To make matters worse, the Immigration Minister is not a member of Cabinet, making it hard for them to coordinate all the other Cabinet ministers involved. Despite holding one of the most politically consequential portfolios in all of government, the Immigration Minister does not even get a seat at the top table.

To use an analogy, the Net Overseas Migration rate has far wider significance for Australian society than the Official Cash Rate – but far less effort goes into regulating it.

Migration needs a single, authoritative focal point within government. Australia should re-establish a standalone Immigration Department with a Cabinet-level Minister to maintain regulatory frameworks, allocate resources, and ensure parliamentary oversight.

How migration really works:

The other key challenge for migration management is poor public understanding of migration itself.

Media coverage is dominated by sensationalists lacking expertise, who wrongly attribute every problem to migrants. One week inflation is caused by too few migrants driving up wages. The next, inflation is caused by too many migrants driving up rents. Somehow, miraculously, migrants can both steal your job while bludging off the dole at the same time.
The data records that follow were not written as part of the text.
(* ===== verification/SnmpVarProps.v ===== *)
(** Variable bindings on the wire: both builders write the encoding of the
    binding, and the parser reads it back. *)
From Stdlib Require Import ZArith Lia.
From S2P Require Import Prelude Oid Asn1Defs Ber Asn1Parse Asn1ParseProps Asn1ParseWide Asn1Build Asn1BuildProps.
From S2P Require Import Asn1RBuild Asn1RBuildProps Asn1RBuildWide SnmpVar.

(** * Values *)

(** The values of the SNMP types, as the protocol sees them. *)
Inductive value : Type :=
| VInt (v : Z)
| VUns (t v : Z)
| VC64 (t : Z) (c : counter64)
| VStr (t : Z) (bs : list Z)
| VOid (o : list Z)
| VNull (t : Z)
| VBits (bs : list Z)
| VFloat (v : Z)
| VDouble (v : Z)
| VI64 (c : counter64).

Definition vtype (v : value) : Z :=
  match v with
  | VInt _ => ASN_INTEGER
  | VUns t _ | VC64 t _ | VStr t _ | VNull t => t
  | VOid _ => ASN_OBJECT_ID
  | VBits _ => ASN_BIT_STR
  | VFloat _ => ASN_OPAQUE_FLOAT
  | VDouble _ => ASN_OPAQUE_DOUBLE
  | VI64 _ => ASN_OPAQUE_I64
  end.

(** The object in memory that holds the value. *)
Definition vimage (v : value) : list Z :=
  match v with
  | VInt x | VUns _ x | VDouble x => le_bytes 8 x
  | VC64 _ c | VI64 c => le_bytes 8 (high c) ++ le_bytes 8 (low c)
  | VStr _ bs | VBits bs => bs
  | VOid o => oid_image o
  | VNull _ => []
  | VFloat x => le_bytes 4 x
  end.

Definition vlen (v : value) : Z := zlen (vimage v).

Definition u64_ok (x : Z) : Prop := 0 <= x < 2 ^ 64.

(** What a caller may pass. *)
Definition vok (v : value) : Prop :=
  match v with
  | VInt x => - 2 ^ 63 <= x < 2 ^ 63
  | VUns t x => t ∈ [ASN_GAUGE; ASN_COUNTER; ASN_TIMETICKS; ASN_UINTEGER] /\ u64_ok x
  | VC64 t c => t ∈ [ASN_OPAQUE_COUNTER64; ASN_OPAQUE_U64; ASN_COUNTER64] /\ u64_ok (high c) /\ u64_ok (low c)
  | VStr t bs =>
    t ∈ [ASN_OCTET_STR; ASN_IPADDRESS; ASN_OPAQUE; ASN_NSAP] /\ bytes bs /\ zlen bs <= 0x8000 /\
    (t = ASN_OPAQUE -> exists b bs', bs = b :: bs' /\ b <> ASN_OPAQUE_TAG1)
  | VOid o => wire_oid o /\ zlen o <= MAX_OID_LEN
  | VNull t => t ∈ [ASN_NULL; SNMP_NOSUCHOBJECT; SNMP_NOSUCHINSTANCE; SNMP_ENDOFMIBVIEW]
  | VBits bs => bytes bs /\ 1 <= zlen bs <= 0x8000
  | VFloat x => 0 <= x < 2 ^ 32
  | VDouble x => u64_ok x
  | VI64 c => c64_ok c
  end.
(* ===== verification/Pdu.v ===== *)
(** The parser of a PDU: [snmp_pdu_parse] ([snmplib/snmp_api.c]) on top of
    [SnmpVar], with [snmp_set_var_objid] ([snmplib/snmp_client.c]) and the
    structures [netsnmp_variable_list] and [netsnmp_pdu] ([types.h]).

    A pointer of a structure is the object it points to; a null one is the empty
    object.  A linked list of variables is a list.  [malloc] may refuse; the
    object it gives has arbitrary contents, which is why a fresh
    [netsnmp_variable_list] is read field by field from the bytes of the object.
    Log messages are left out, the statistics counters are kept. *)
From Stdlib Require Import ZArith Lia.
From S2P Require Import Prelude Oid Asn1Defs SnmpDefs Asn1Parse Asn1Build Asn1RBuild SnmpVar.

Definition UCD_MSG_FLAG_RESPONSE_PDU : Z := 0x100.
Definition MAX_PACKET_LENGTH : Z := 0x7fffffff.

(** * The structures *)

Record variable : Type := mkvariable {
  vp_name : list Z;         (* oid * *)
  vp_name_length : Z;       (* size_t *)
  vp_type : Z;              (* u_char *)
  vp_val : list Z;          (* netsnmp_vardata, as the bytes it points to *)
  vp_val_len : Z            (* size_t *)
}.

Record pdu : Type := mkpdu {
  version : Z;   (* long *)
  command : Z;   (* int *)
  reqid : Z;   (* long *)
  errstat : Z;   (* long; [non_repeaters] *)
  errindex : Z;   (* long; [max_repetitions] *)
  time : Z;   (* u_long *)
  flags : Z;   (* u_long *)
  securityModel : Z;   (* int *)
  securityLevel : Z;   (* int *)
  transid : Z;   (* long *)
  msgid : Z;   (* long *)
  variables : list variable;   (* the list from variables on *)
  community : list Z;   (* u_char *; [] for NULL *)
  community_len : Z;   (* size_t *)
  enterprise : list Z;   (* oid *; [] for NULL *)
  enterprise_length : Z;   (* size_t *)
  trap_type : Z;   (* long *)
  specific_type : Z;   (* long *)
  agent_addr : list Z   (* u_char[4] *)
}.

Definition set_version (x : Z) (p : pdu) : pdu :=
  mkpdu x (command p) (reqid p) (errstat p) (errindex p) (time p) (flags p) (securityModel p) (securityLevel p) (transid p) (msgid p)
        (variables p) (community p) (community_len p) (enterprise p) (enterprise_length p) (trap_type p) (specific_type p) (agent_addr p).
Definition set_command (x : Z) (p : pdu) : pdu :=
  mkpdu (version p) x (reqid p) (errstat p) (errindex p) (time p) (flags p) (securityModel p) (securityLevel p) (transid p) (msgid p)
        (variables p) (community p) (community_len p) (enterprise p) (enterprise_length p) (trap_type p) (specific_type p) (agent_addr p).
Definition set_reqid (x : Z) (p : pdu) : pdu :=
  mkpdu (version p) (command p) x (errstat p) (errindex p) (time p) (flags p) (securityModel p) (securityLevel p) (transid p) (msgid p)
        (variables p) (community p) (community_len p) (enterprise p) (enterprise_length p) (trap_type p) (specific_type p) (agent_addr p).
Definition set_errstat (x : Z) (p : pdu) : pdu :=
  mkpdu (version p) (command p) (reqid p) x (errindex p) (time p) (flags p) (securityModel p) (securityLevel p) (transid p) (msgid p)
        (variables p) (community p) (community_len p) (enterprise p) (enterprise_length p) (trap_type p) (specific_type p) (agent_addr p).
Definition set_errindex (x : Z) (p : pdu) : pdu :=
  mkpdu (version p) (command p) (reqid p) (errstat p) x (time p) (flags p) (securityModel p) (securityLevel p) (transid p) (msgid p)
        (variables p) (community p) (community_len p) (enterprise p) (enterprise_length p) (trap_type p) (specific_type p) (agent_addr p).
Definition set_time (x : Z) (p : pdu) : pdu :=
  mkpdu (version p) (command p) (reqid p) (errstat p) (errindex p) x (flags p) (securityModel p) (securityLevel p) (transid p) (msgid p)
        (variables p) (community p) (community_len p) (enterprise p) (enterprise_length p) (trap_type p) (specific_type p) (agent_addr p).
Definition set_flags (x : Z) (p : pdu) : pdu :=
  mkpdu (version p) (command p) (reqid p) (errstat p) (errindex p) (time p) x (securityModel p) (securityLevel p) (transid p) (msgid p)
        (variables p) (community p) (community_len p) (enterprise p) (enterprise_length p) (trap_type p) (specific_type p) (agent_addr p).
Definition set_securityModel (x : Z) (p : pdu) : pdu :=
  mkpdu (version p) (command p) (reqid p) (errstat p) (errindex p) (time p) (flags p) x (securityLevel p) (transid p) (msgid p)
        (variables p) (community p) (community_len p) (enterprise p) (enterprise_length p) (trap_type p) (specific_type p) (agent_addr p).
Definition set_securityLevel (x : Z) (p : pdu) : pdu :=
  mkpdu (version p) (command p) (reqid p) (errstat p) (errindex p) (time p) (flags p) (securityModel p) x (transid p) (msgid p)
        (variables p) (community p) (community_len p) (enterprise p) (enterprise_length p) (trap_type p) (specific_type p) (agent_addr p).
Definition set_transid (x : Z) (p : pdu) : pdu :=
  mkpdu (version p) (command p) (reqid p) (errstat p) (errindex p) (time p) (flags p) (securityModel p) (securityLevel p) x (msgid p)
        (variables p) (community p) (community_len p) (enterprise p) (enterprise_length p) (trap_type p) (specific_type p) (agent_addr p).
Definition set_msgid (x : Z) (p : pdu) : pdu :=
  mkpdu (version p) (command p) (reqid p) (errstat p) (errindex p) (time p) (flags p) (securityModel p) (securityLevel p) (transid p) x
        (variables p) (community p) (community_len p) (enterprise p) (enterprise_length p) (trap_type p) (specific_type p) (agent_addr p).
Definition set_variables (x : list variable) (p : pdu) : pdu :=
  mkpdu (version p) (command p) (reqid p) (errstat p) (errindex p) (time p) (flags p) (securityModel p) (securityLevel p) (transid p) (msgid p)
        x (community p) (community_len p) (enterprise p) (enterprise_length p) (trap_type p) (specific_type p) (agent_addr p).
Definition set_community (x : list Z) (p : pdu) : pdu :=
  mkpdu (version p) (command p) (reqid p) (errstat p) (errindex p) (time p) (flags p) (securityModel p) (securityLevel p) (transid p) (msgid p)
        (variables p)
        x (community_len p) (enterprise p) (enterprise_length p) (trap_type p) (specific_type p) (agent_addr p).
Definition set_community_len (x : Z) (p : pdu) : pdu :=
  mkpdu (version p) (command p) (reqid p) (errstat p) (errindex p) (time p) (flags p) (securityModel p) (securityLevel p) (transid p) (msgid p)
        (variables p) (community p) x (enterprise p) (enterprise_length p) (trap_type p) (specific_type p) (agent_addr p).
Definition set_enterprise (x : list Z) (p : pdu) : pdu :=
  mkpdu (version p) (command p) (reqid p) (errstat p) (errindex p) (time p) (flags p) (securityModel p) (securityLevel p) (transid p) (msgid p)
        (variables p) (community p) (community_len p) x (enterprise_length p) (trap_type p) (specific_type p) (agent_addr p).
Definition set_enterprise_length (x : Z) (p : pdu) : pdu :=
  mkpdu (version p) (command p) (reqid p) (errstat p) (errindex p) (time p) (flags p) (securityModel p) (securityLevel p) (transid p) (msgid p)
        (variables p) (community p) (community_len p) (enterprise p) x (trap_type p) (specific_type p) (agent_addr p).
Definition set_trap_type (x : Z) (p : pdu) : pdu :=
  mkpdu (version p) (command p) (reqid p) (errstat p) (errindex p) (time p) (flags p) (securityModel p) (securityLevel p) (transid p) (msgid p)
        (variables p) (community p) (community_len p) (enterprise p) (enterprise_length p) x (specific_type p) (agent_addr p).
Definition set_specific_type (x : Z) (p : pdu) : pdu :=
  mkpdu (version p) (command p) (reqid p) (errstat p) (errindex p) (time p) (flags p) (securityModel p) (securityLevel p) (transid p) (msgid p)
        (variables p) (community p) (community_len p) (enterprise p) (enterprise_length p) (trap_type p) x (agent_addr p).
Definition set_agent_addr (x : list Z) (p : pdu) : pdu :=
  mkpdu (version p) (command p) (reqid p) (errstat p) (errindex p) (time p) (flags p) (securityModel p) (securityLevel p) (transid p) (msgid p)
        (variables p) (community p) (community_len p) (enterprise p) (enterprise_length p) (trap_type p) (specific_type p) x.

(** ** Statistics *)

Definition STAT_SNMPINBADVERSIONS : Z := 11.
Definition STAT_SNMPINASNPARSEERRS : Z := 14.

(** [statistics] is the array of [NETSNMP_STAT_MAX_STATS] counters ([u_int]). *)
Definition snmp_increment_statistic (which : Z) (statistics : list Z) : list Z :=
  if (0 <=? which) && (which <? Z.of_nat (length statistics))
  then alter (fun x => u32 (x + 1)) (Z.to_nat which) statistics
  else statistics.

(** ** Variables *)

Section parse.
Context {A : Allocator}.

Definition malloc (n : Z) : option (list Z) := realloc [] n.

(** The layout of [netsnmp_variable_list]. *)
Definition sizeof_variable_list : Z := 1136.
Definition offset_type : Z := 24.
Definition offset_val_len : Z := 40.
Definition offset_name_loc : Z := 48.
Definition offset_buf : Z := 1072.
Definition sizeof_name_loc : Z := 1024.
Definition sizeof_buf : Z := 40.

(** What the loop of [snmp_pdu_parse] makes of the object [malloc] gave it:
    the fields it sets, those it leaves, and the two arrays [name_loc] and
    [buf] inside. *)
Definition fresh_variable (vb : list Z) : option (variable * list Z * list Z) :=
  t ← peek vb offset_type;
  len ← read_u64 vb offset_val_len;
  name_loc ← peek_n vb offset_name_loc sizeof_name_loc;
  buf ← peek_n vb offset_buf sizeof_buf;
  Some (mkvariable [] MAX_OID_LEN t [] len, oid_array name_loc, buf).

(** [None] inside is the C result 1.  [vp->name] is null on entry here, and
    [objid] is not. *)
Definition snmp_set_var_objid (vp : variable) (name_loc objid : list Z) (name_length : Z)
  : option (option variable) :=
  let len := u64 (sizeof_oid * name_length) in
  name ← (if len <=? sizeof_name_loc then Some (Some name_loc)
          else match malloc len with
               | None => Some None
               | Some b => Some (Some (oid_array b))
               end);
  match name with
  | None => Some None
  | Some name =>
    src ← peek_n objid 0 name_length;
    name ← poke_n name 0 src;
    Some (Some (mkvariable name name_length (vp_type vp) (vp_val vp) (vp_val_len vp)))
  end.

(** ** Values *)

(** How the [switch] over [vp->type] is left: [break], [return -1], or the
    default case ([badtype = -1; break]). *)
Inductive outcome : Set := Parsed | Failed | BadType.

#[global] Instance outcome_eq_dec : EqDecision outcome.
Proof. solve_decision. Defined.

Definition set_value (t : Z) (val : list Z) (len : Z) (vp : variable) : variable :=
  mkvariable (vp_name vp) (vp_name_length vp) t val len.

Definition null_fails (p : ptr) : outcome := match p with NULL => Failed | Ptr _ => Parsed end.

(** [p = parse(...); if (!p) return -1; break;] for a value of [len] bytes that
    is stored in [vp->buf]. *)
Definition in_buf {T} (parse : option (pout T * ptr)) (image : T -> list Z) (len : Z)
    (vp : variable) (objid buf : list Z) : option (variable * list Z * outcome) :=
  '(s, p) ← parse;
  val ← poke_n buf 0 (image (out s));
  Some (set_value (type s) val len vp, objid, null_fails p).

(** The same for a string of [vp->val_len] bytes stored in [val]. *)
Definition in_string (parse : option (pout (list Z * Z) * ptr)) (vp : variable) (objid : list Z)
  : option (variable * list Z * outcome) :=
  '(s, p) ← parse;
  Some (set_value (type s) (out s).1 (out s).2 vp, objid, null_fails p).

Definition counter64_image (c : counter64) : list Z := le_bytes 8 (high c) ++ le_bytes 8 (low c).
It’s mystifying how migrants can simultaneously occupy these opposite states of being in the public mind. Forget Schrödinger’s Cat. Quantum physicists should be studying Schrödinger’s Immigrant.

Jests aside, these media characterisations don’t make sense and aren’t based on facts. But such misinformation is widespread. It is often weaponised on social media by extremists seeking to undermine Australia’s social cohesion and democratic decision-making.

The tone of migration debate has deteriorated partly due to declining migration research and training capacity. We aren’t teaching enough people how migration really works.

Australia aspires to compete in the migration field with countries like Canada. But we have not kept pace with their significant investments in high-quality migration research and education institutes.

Australia has nothing comparable to the Canadian Government’s recent investment of A$111 million in the ‘Bridging Divides’ program, dedicated to understanding the challenges of migrant integration in the mid-21st century.

To lead the world in understanding and managing migration, Australia should match Canada’s efforts and establish a National Migration Institute, to conduct research, educate experts, and properly inform the public.

It’s remarkable that such an institute does not exist, because few issues are closer to Australia’s national identity, and its place in the world, than the issue of human migration. The majority of Australians are either born overseas or have a parent born overseas.

Building a resilient migration system

Maintaining the migration system requires more than brief consultations every three decades.

It requires independent institutions to generate reliable knowledge about the issue, and strong statutory authorities to coordinate government action. Neither of these currently exist.

Thankfully, the Government is promising many long overdue changes to migration policy. But fixing the migration system will require a step change in the level of priority given to understanding and managing the issue.

It will require a standalone immigration department led by a senior Cabinet minister to restore whole-of-government coordination, and something like a National Migration Institute to improve public understanding of how migration really works.